About this exercise - Using the listing beneath this task, count the lines with the word "AboutPlaceholder" and write only the result.

Data for the task -
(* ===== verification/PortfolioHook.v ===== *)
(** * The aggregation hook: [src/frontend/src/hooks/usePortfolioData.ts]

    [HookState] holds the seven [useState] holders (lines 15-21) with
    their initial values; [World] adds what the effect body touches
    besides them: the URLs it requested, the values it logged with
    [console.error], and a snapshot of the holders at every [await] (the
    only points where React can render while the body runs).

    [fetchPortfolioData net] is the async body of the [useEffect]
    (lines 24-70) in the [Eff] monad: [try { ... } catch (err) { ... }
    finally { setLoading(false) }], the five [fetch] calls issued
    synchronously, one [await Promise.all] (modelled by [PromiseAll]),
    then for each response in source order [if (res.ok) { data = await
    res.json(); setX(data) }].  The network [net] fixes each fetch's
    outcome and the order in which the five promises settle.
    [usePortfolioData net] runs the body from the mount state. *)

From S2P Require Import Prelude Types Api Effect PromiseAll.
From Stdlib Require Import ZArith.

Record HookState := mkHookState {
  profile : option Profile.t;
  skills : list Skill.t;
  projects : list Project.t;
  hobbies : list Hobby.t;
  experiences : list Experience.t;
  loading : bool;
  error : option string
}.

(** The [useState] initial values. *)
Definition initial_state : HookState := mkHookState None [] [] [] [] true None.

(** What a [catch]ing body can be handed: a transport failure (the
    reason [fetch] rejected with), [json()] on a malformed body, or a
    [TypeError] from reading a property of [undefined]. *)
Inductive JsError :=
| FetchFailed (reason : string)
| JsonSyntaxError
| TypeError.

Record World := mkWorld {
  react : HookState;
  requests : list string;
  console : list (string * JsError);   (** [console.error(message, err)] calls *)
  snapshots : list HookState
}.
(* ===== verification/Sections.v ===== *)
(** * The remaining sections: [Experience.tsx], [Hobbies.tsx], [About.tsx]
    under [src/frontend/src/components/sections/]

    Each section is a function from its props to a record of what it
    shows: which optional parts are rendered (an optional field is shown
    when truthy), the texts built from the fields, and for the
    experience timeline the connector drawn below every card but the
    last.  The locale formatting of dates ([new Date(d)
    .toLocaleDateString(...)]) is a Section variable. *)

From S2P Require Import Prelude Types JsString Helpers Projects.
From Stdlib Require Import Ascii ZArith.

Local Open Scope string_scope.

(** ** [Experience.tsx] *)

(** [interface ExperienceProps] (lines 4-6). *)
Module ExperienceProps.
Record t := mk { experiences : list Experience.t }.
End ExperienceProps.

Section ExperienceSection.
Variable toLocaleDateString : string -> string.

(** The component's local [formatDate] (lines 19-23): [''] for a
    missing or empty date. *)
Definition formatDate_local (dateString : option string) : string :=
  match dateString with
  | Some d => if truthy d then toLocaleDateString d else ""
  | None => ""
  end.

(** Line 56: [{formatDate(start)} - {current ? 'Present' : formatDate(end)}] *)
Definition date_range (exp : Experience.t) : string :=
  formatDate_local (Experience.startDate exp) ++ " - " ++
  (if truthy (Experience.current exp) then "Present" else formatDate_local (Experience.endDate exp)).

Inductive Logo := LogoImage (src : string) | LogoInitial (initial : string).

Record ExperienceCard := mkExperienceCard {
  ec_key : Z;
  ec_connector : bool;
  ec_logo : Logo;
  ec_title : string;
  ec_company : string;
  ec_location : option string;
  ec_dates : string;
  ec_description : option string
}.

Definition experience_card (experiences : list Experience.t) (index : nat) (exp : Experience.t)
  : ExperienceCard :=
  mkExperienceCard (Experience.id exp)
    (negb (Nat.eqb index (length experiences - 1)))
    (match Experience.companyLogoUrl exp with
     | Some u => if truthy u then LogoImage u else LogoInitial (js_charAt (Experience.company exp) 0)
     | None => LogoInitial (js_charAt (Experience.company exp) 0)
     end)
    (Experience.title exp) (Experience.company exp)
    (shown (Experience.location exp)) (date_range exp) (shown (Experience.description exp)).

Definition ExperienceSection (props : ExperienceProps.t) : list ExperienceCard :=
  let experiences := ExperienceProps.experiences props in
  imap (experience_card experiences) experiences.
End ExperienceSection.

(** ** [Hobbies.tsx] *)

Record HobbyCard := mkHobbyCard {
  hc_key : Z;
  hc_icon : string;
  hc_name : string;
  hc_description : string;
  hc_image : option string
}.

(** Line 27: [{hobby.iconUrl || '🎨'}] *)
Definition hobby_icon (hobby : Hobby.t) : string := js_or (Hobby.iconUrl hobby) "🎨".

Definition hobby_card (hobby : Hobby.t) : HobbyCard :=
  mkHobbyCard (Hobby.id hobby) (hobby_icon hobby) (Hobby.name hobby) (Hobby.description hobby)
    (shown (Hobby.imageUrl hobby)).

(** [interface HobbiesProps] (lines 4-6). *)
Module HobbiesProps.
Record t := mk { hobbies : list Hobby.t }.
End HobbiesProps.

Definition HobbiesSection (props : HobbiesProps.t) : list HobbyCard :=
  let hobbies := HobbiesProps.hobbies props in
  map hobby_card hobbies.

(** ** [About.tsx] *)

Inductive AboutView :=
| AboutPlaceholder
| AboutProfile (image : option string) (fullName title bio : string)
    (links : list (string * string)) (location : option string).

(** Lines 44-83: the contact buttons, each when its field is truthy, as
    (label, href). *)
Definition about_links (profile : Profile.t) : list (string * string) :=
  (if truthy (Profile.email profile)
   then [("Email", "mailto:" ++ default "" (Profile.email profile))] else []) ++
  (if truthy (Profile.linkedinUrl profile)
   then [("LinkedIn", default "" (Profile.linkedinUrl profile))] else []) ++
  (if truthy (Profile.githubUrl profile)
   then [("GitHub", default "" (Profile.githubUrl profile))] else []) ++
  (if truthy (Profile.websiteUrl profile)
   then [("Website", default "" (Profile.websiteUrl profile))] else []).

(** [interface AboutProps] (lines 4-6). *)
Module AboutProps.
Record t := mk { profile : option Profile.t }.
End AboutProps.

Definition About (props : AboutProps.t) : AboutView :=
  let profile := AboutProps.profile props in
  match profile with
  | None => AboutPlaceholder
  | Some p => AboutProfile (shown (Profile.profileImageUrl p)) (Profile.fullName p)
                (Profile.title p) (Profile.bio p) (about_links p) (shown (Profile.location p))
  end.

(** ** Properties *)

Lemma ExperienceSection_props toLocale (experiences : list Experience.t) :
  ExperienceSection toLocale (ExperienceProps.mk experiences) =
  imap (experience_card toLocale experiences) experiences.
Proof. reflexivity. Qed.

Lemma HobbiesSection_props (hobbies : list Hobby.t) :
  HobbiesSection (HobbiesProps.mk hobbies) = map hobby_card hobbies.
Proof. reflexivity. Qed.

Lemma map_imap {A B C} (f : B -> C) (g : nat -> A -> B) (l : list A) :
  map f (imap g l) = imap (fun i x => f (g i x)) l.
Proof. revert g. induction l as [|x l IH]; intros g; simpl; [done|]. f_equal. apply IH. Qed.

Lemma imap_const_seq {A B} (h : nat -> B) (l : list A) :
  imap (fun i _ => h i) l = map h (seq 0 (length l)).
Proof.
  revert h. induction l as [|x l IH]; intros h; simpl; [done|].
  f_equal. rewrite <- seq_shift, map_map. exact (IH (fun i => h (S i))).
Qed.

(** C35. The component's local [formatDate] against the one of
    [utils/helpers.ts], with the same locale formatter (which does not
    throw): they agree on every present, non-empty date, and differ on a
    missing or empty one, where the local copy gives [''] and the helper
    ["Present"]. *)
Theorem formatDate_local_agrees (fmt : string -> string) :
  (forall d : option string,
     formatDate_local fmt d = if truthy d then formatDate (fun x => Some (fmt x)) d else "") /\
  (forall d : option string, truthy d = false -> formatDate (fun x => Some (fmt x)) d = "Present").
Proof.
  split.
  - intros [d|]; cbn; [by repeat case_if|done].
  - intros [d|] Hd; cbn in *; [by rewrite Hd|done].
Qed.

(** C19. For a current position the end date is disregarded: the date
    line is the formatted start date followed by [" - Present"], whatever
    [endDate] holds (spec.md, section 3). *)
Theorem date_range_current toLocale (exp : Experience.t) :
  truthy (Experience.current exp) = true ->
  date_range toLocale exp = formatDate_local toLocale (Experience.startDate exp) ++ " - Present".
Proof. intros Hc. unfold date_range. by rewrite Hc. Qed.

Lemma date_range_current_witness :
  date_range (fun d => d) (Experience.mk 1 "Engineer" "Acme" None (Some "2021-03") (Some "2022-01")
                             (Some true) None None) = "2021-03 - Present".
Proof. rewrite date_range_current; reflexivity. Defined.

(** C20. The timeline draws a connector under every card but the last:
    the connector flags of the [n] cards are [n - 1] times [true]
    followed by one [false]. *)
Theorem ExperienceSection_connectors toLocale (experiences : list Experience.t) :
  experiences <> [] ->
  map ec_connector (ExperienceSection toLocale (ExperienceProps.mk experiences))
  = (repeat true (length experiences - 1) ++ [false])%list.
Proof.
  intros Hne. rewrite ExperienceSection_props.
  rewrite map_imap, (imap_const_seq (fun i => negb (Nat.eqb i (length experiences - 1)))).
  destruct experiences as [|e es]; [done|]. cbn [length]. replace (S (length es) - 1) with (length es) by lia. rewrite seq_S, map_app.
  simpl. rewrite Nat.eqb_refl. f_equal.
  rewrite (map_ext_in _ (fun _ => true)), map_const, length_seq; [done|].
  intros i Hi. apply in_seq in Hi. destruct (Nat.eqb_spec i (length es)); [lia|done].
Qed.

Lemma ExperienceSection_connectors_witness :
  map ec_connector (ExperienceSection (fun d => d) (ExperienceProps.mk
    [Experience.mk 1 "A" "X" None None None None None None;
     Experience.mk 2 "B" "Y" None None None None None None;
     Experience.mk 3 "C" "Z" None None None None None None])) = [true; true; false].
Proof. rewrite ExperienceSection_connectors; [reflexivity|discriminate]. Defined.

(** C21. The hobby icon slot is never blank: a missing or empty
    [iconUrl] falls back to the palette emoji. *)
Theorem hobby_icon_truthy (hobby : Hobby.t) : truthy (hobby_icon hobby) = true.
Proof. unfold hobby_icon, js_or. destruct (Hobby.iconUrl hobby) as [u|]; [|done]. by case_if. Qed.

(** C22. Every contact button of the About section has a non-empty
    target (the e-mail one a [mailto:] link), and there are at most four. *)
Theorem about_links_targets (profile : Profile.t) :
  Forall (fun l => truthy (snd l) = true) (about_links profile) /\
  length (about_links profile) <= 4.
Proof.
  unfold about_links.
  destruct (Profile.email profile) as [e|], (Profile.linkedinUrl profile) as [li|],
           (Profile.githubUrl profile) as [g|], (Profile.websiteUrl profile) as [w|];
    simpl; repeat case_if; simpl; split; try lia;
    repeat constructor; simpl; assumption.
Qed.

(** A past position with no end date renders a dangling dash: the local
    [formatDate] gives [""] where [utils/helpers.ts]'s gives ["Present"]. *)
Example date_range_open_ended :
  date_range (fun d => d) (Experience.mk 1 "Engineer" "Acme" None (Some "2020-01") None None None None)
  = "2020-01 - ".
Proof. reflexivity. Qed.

Response - 2